There are several new CTO devices currently under development. We are excited about the SoundBite device that can facilitate crossing through severe calcification, as well as studies with other devices, such as the ReCross (IMDS [Interventional Medical Device Solutions]), a dual lumen device that may facilitate reentry into the distal true lumen, similar to the Stingray balloon (Boston Scientific). Finally, through the PROGRESS CTO registry, we are collaborating with several operators and institutions around the world, sharing new techniques and best practices.
Any final thoughts?
CT angiography is being used more and more, and the radiation dose from CTA is decreasing. I believe we will see increased use of CTA in daily cardiology practice, which will make more people comfortable looking at CTAs, and as a result, they will also be more comfortable looking at CTAs specifically for planning CTO PCI and other complex procedures. Use of scores based on CT angiography, such as the CT-RECTOR score2, will expand and facilitate our approach to CTO lesions.
Disclosure: Dr. Emmanouil Brilakis reports consulting/speaker honoraria from Abbott Vascular, the American Heart Association (associate editor, Circulation), Boston Scientific, Cardiovascular Innovations Foundation (board of directors), CSI, Elsevier, GE Healthcare, Infraredx, and Medtronic; research support from Regeneron and Siemens. Shareholder: MHI Ventures. Board of Trustees: Society of Cardiovascular Angiography and Interventions (SCAI).

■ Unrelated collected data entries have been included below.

(** Lines 416-465: the button [Save and Next]. *)
Definition on_save (inp : Inputs) (u : string) (c : Current)
    (hnh_new type_new worksheet_name : string) (total_records : Z) : M unit :=
  s ← get_session;
  let response :=
    build_response u (now inp) c (hnh_action_radio inp) (type_action_radio inp)
      hnh_new type_new s in
  let resp_df := from_record response in
  add_new_worksheet_and_write (save_faults inp) resp_df worksheet_name;;
  index ← the_index;
  modify_session (set_current_record_index (Some (index + 1)));;
  when (total_records <=? index + 1) (
    modify_session (set_current_record_index
      (Some (if 0 <? total_records then total_records - 1 else 0)));;
    st_info "You have reached the end of the records.");;
  modify_session clear_record_state;;
  st_rerun.

(** Lines 468-482: [navigate_to_pmid].  [matching_indices[0]] is the
    position of the first row whose PMID is the target. *)
Definition navigate (full_df : DataFrame) : M unit :=
  s ← get_session;
  match navigate_to_pmid s with
  | None => mret tt
  | Some target_pmid =>
      match index_of "PMID" (columns full_df) with
      | None => raise (KeyError "PMID")
      | Some j =>
          match list_find (λ row, cell row j = target_pmid) (values full_df) with
          | Some (i, _) =>
              modify_session (set_current_record_index (Some (Z.of_nat i)));;
              modify_session (set_navigate_to_pmid None);;
              st_rerun
          | None =>
              st_warning ("Could not find PMID " +:+ target_pmid
                          +:+ " in the dataset");;
              modify_session (set_navigate_to_pmid None)
          end
      end
  end.

(** Lines 208-217: the three counts and their tiles; the result is
    [total_records]. *)
Definition show_counts (full_df : DataFrame) (validated_pmids : gset string)
  : M Z :=
  let '(total_records, completed_count, remaining_count) :=
    progress_counts full_df validated_pmids in
  emit (Metric "Total Records" total_records);;
  emit (Metric "Completed" completed_count);;
  emit (Metric "Remaining" remaining_count);;
  mret total_records.
(** The code point of a valid UTF-8 sequence: shortest form, no
    surrogate, at most 0x10FFFF. *)
Definition utf8_decode (octets : list Z) : option Z :=
  match octets with
  | [b0; b1] =>
    let cp := Z.lor (Z.shiftl (Z.land b0 0x1F) 6) (Z.land b1 0x3F) in
    if is_cont b1 && (0x80 <=? cp) then Some cp else None
  | [b0; b1; b2] =>
    let cp := Z.lor (Z.shiftl (Z.land b0 0x0F) 12)
                (Z.lor (Z.shiftl (Z.land b1 0x3F) 6) (Z.land b2 0x3F)) in
    if is_cont b1 && is_cont b2 && (0x800 <=? cp)
       && negb ((0xD800 <=? cp) && (cp <=? 0xDFFF))
    then Some cp else None
  | [b0; b1; b2; b3] =>
    let cp := Z.lor (Z.shiftl (Z.land b0 0x07) 18)
                (Z.lor (Z.shiftl (Z.land b1 0x3F) 12)
                   (Z.lor (Z.shiftl (Z.land b2 0x3F) 6) (Z.land b3 0x3F))) in
    if is_cont b1 && is_cont b2 && is_cont b3
       && (0x10000 <=? cp) && (cp <=? 0x10FFFF)
    then Some cp else None
  | _ => None
  end.

(** UTF16EncodeCodePoint *)
Definition utf16 (cp : Z) : jstr :=
  if cp <? 0x10000 then [cp]
  else [0xD800 + Z.shiftr (cp - 0x10000) 10;
        0xDC00 + Z.land (cp - 0x10000) 0x3FF].

(** Decode(string, reservedSet) of ECMA-262 with the empty reserved set;
    [fuel] bounds the number of loop iterations. *)
Fixpoint decode (fuel : nat) (s : jstr) : option jstr :=
  match fuel with
  | O => None
  | S f =>
    match s with
    | [] => Some []
    | c :: tl =>
      if c =? 37 then
        match hex2 tl with
        | None => None
        | Some (b, rest) =>
          if b <? 0x80 then option_map (cons b) (decode f rest)
          else
            match seq_len b with
            | None => None
            | Some n =>
              match take_cont (Nat.pred n) rest with
              | None => None
              | Some (bs, rest') =>
                match utf8_decode (b :: bs) with
                | None => None
                | Some cp => option_map (app (utf16 cp)) (decode f rest')
                end
              end
            end
        end
      else option_map (cons c) (decode f tl)
    end
  end.

(** One iteration per code unit is always enough. *)
Definition decodeURIComponent (s : jstr) : option jstr :=
  decode (S (List.length s)) s.

(** The value of the first query parameter of [u], as the query-string
    parser of the server reads it, when the part of [u] up to and
    including the parameter's name and [=] is [prefix]: the text up to
    the next [&] or [#], with [+] read as a space, then
    [decodeURIComponent]. *)
Fixpoint until_delim (s : jstr) : jstr :=
  match s with
  | [] => []
  | c :: tl => if (c =? 38) || (c =? 35) then [] else c :: until_delim tl
  end.

Definition plus_to_space (s : jstr) : jstr :=
  map (fun c => if c =? 43 then 32 else c) s.

Fixpoint strip_prefix (p s : jstr) : option jstr :=
  match p, s with
  | [], _ => Some s
  | x :: p', y :: s' => if x =? y then strip_prefix p' s' else None
  | _ :: _, [] => None
  end.

Definition query_value (prefix u : jstr) : option jstr :=
  match strip_prefix prefix u with
  | Some v => decodeURIComponent (plus_to_space (until_delim v))
  | None => None
  end.

(** A string [encodeURIComponent] accepts: code units in range and every
    surrogate paired. *)
Fixpoint well_formed (s : jstr) : bool :=
  match s with
  | [] => true
  | c :: tl =>
    (0 <=? c) && (c <=? 0xFFFF) &&
    if is_lead c then
      match tl with
      | d :: tl' => is_trail d && well_formed tl'
      | [] => false
      end
    else negb (is_trail c) && well_formed tl
  end.

(** The escape of an octet reads back as that octet. *)
Definition hex_ok (b : Z) : bool :=
  match hex2 [hexdigit (Z.shiftr b 4); hexdigit (Z.land b 0xF)] with
  | Some (v, _) => v =? b
  | None => false
  end.

(** Octets of the shapes [10xxxxxx], [110xxxxx], [1110xxxx] and
    [11110xxx]: built with [lor], recognised, and their payload read
    back with [land]. *)
Definition seq_len_is (b : Z) (n : nat) : bool :=
  match seq_len b with
  | Some m => Nat.eqb m n
  | None => false
  end.

Definition cont_ok (y : Z) : bool :=
  (Z.lor 0x80 y =? 0x80 + y) && is_cont (0x80 + y) &&
  (Z.land (0x80 + y) 0x3F =? y).

Definition lead2_ok (x : Z) : bool :=
  (Z.lor 0xC0 x =? 0xC0 + x) && seq_len_is (0xC0 + x) 2 &&
  (Z.land (0xC0 + x) 0x1F =? x).

Definition lead3_ok (x : Z) : bool :=
  (Z.lor 0xE0 x =? 0xE0 + x) && seq_len_is (0xE0 + x) 3 &&
  (Z.land (0xE0 + x) 0x0F =? x).

Definition lead4_ok (x : Z) : bool :=
  (Z.lor 0xF0 x =? 0xF0 + x) && seq_len_is (0xF0 + x) 4 &&
  (Z.land (0xF0 + x) 0x07 =? x).

(** Not a character the query-string parser treats specially. *)
Definition no_delim (c : Z) : Prop := c <> 38 /\ c <> 35 /\ c <> 43.

Definition is_octet (b : Z) : Prop := 0 <= b < 256.

(** [f] holds on [lo], [lo + 1], ..., [lo + n - 1]. *)
Fixpoint forall_range (f : Z -> bool) (lo : Z) (n : nat) : bool :=
  match n with
  | O => true
  | S k => f lo && forall_range f (lo + 1) k
  end.

End Uri.

(** ** The transcode route ([GET /api/transcode?url=...]) *)
Module Transcode.

Inductive Signal := SIGKILL.

(** What the handler does to the outside world, in program order. *)
Inductive Effect :=
| ResStatus (code : Z)
| ResJson (body : list (string * jstr))
| ResSetHeader (name value : string)
| Spawn (bin : jstr) (args : list jstr)
| PipeStdoutToRes
| Kill (sig : Signal)
| ConsoleLog (msg : jstr)
| ConsoleError (msg : jstr).

(** The request as the handler reads it: [req.query.url] (absent or a
    string) and [req.app.locals.ffmpegPath]. *)
Record Request := {
  query_url : option jstr;
  ffmpegPath_local : option jstr
}.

Dr. Brilakis can be contacted at firstname.lastname@example.org.
- Werner GS, Martin-Yuste V, Hildick-Smith D, et al; EUROCTO trial investigators. A randomized multicentre trial to compare revascularization with optimal medical therapy for the treatment of chronic total coronary occlusions. Eur Heart J. 2018 Jul 7;39(26):2484-2493.
- Fujino A, Otsuji S, Hasegawa K, et al. Accuracy of J-CTO score derived from computed tomography versus angiography to predict successful percutaneous coronary intervention. JACC Cardiovasc Imaging. 2018 Feb;11(2 Pt 1):209-217.